Go through the entries below and return every line that contains "order".

SOURCE RECORDS –

:::

(** The summary [get_annual_summary] appends for a month. *)
Definition month_summary (m : MonthData.t) : MonthlySummary.t :=
  {| MonthlySummary.month := MonthData.month m;
     MonthlySummary.month_name := MonthData.month_name m;
     MonthlySummary.income := month_income m;
     MonthlySummary.expenses := month_expenses m;
     MonthlySummary.savings := (month_income m - month_expenses m)%Q;
     MonthlySummary.fixed_expenses := month_fixed m;
     MonthlySummary.variable_expenses := month_variable m;
     MonthlySummary.category_expenses := month_category m;
     MonthlySummary.bank_balances := default [] (MonthData.bank_balances m) |}.

(** The additions a month makes to [expense_by_category], as pairs of
    label and amount in the order the code makes them: one per category
    id under the category's resolved name, one per fixed item and one
    per variable item under the item's name. *)
Definition item_contribution (exp : ExpenseItem.t) : string * Q :=
  (default "Otros" (ExpenseItem.name exp), exp_actual exp).

Definition label_contributions (config : FamilyConfig.t) (m : MonthData.t)
  : list (string * Q) :=
  map (fun item => (category_name config (fst item), cat_total item))
    (default [] (MonthData.category_expenses m))
  ++ map item_contribution (default [] (MonthData.fixed_expenses m))
  ++ map item_contribution (default [] (MonthData.variable_expenses m)).

Definition add_contribution (d : gmap string Q) (c : string * Q) : gmap string Q :=
  add_to (fst c) (snd c) d.

(** The amounts contributed under one label. *)
Definition amounts_for (label : string) (contributions : list (string * Q))
  : list Q :=
  map snd (List.filter (fun c => String.eqb (fst c) label) contributions).


(** ** Two readings of the specification *)

(** [a] occurs somewhere before [b] in [l]. *)
Definition precedes {A : Type} (a b : A) (l : list A) : Prop :=
  exists l1 l2 l3, l = l1 ++ a :: l2 ++ b :: l3.

(** The tie-break read with the source deciding first, as in "source
    order, then list order within a source, then month order": of two
    alerts with equal overage, one raised by a fixed item of any month
    comes before one raised by a variable item of any month. *)
Definition source_decides_ties (default_config : FamilyConfig.t) (db : Db) : Prop :=
  forall alerts m1 m2 e1 e2,
    fst (get_alerts default_config db) = Ok alerts ->
    In m1 (alert_months db) -> In m2 (alert_months db) ->
    In e1 (default [] (MonthData.fixed_expenses m1)) ->
    In e2 (default [] (MonthData.variable_expenses m2)) ->
    alerting (read_dismissed_keys db) m1 "fixed" e1 = true ->
    alerting (read_dismissed_keys db) m2 "variable" e2 = true ->
    (exp_actual e1 - exp_budget e1 == exp_actual e2 - exp_budget e2)%Q ->
    precedes (item_alert m1 "fixed" "Gastos Fijos" e1)
      (item_alert m2 "variable" "Gastos Variables" e2) alerts.



(** ** Sample documents *)

Definition sample_config : FamilyConfig.t :=
  {| FamilyConfig.members :=
       Some [ FamilyMember.mk "m1" "Nata" 52; FamilyMember.mk "m2" "Jon" 48 ];
     FamilyConfig.categories :=
       Some [ ExpenseCategory.mk "c1" "Casa" "home" "#3b82f6" ] |}.

Definition sample_clock (n : nat) : string := "2024-01-01T00:00:00+00:00".

Definition sample_item (name : string) (budget actual : Q) : ExpenseItem.t :=
  {| ExpenseItem.name := Some name;
     ExpenseItem.budget := Some budget;
     ExpenseItem.actual := Some actual;
     ExpenseItem.category_id := None |}.

Definition sample_month (month : Z) (month_name : string)
    (fixed variable : list ExpenseItem.t)
    (categories : list (string * list ExpenseItem.t)) : MonthData.t :=
  {| MonthData.year := 2024;
     MonthData.month := month;
     MonthData.month_name := Some month_name;
     MonthData.income := Some [("m1", 4500%Q); ("m2", 3500%Q)];
     MonthData.fixed_expenses := Some fixed;
     MonthData.variable_expenses := Some variable;
     MonthData.category_expenses := Some categories;
     MonthData.bank_balances := None |}.

Definition sample_db (months : list MonthData.t) (log : list DismissedAlert.t) : Db :=
  {| family_config := [sample_config];
     budget_months := months;
     dismissed_alerts := log |}.

(** One month whose three over-budget items have overages 50, 200, 10. *)
Definition three_overages_db : Db :=
  sample_db
    [ sample_month 1 "Enero"
        [ sample_item "Internet" 100 150;
          sample_item "Renta" 1000 1200;
          sample_item "Agua" 100 110 ] [] [] ]
    [].

(** Two months with one over-budget item each and the same overage: a
    variable item in the first month, a fixed item in the second. *)
Definition tie_january : MonthData.t :=
  sample_month 1 "Enero" [] [ sample_item "Cine" 100 150 ] [].

Definition tie_february : MonthData.t :=
  sample_month 2 "Febrero" [ sample_item "Renta" 1000 1050 ] [] [].

Definition tie_db : Db := sample_db [ tie_january; tie_february ] [].


(** A month with three over-budget items, one of them already dismissed. *)
Definition one_dismissed_db : Db :=
  sample_db
    [ sample_month 1 "Enero"
        [ sample_item "Renta" 1000 1200 ]
        [ sample_item "Cine" 100 150 ]
        [ ("c1", [ sample_item "Luz" 50 260 ]) ] ]
    [ {| DismissedAlert.alert_key := "2024-1-variable-Cine";
         DismissedAlert.dismissed_at := "2024-02-01T00:00:00+00:00" |} ].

:::

OUTPUT OF THE TASK –
    label and amount in the order the code makes them: one per category
    order, then list order within a source, then month order": of two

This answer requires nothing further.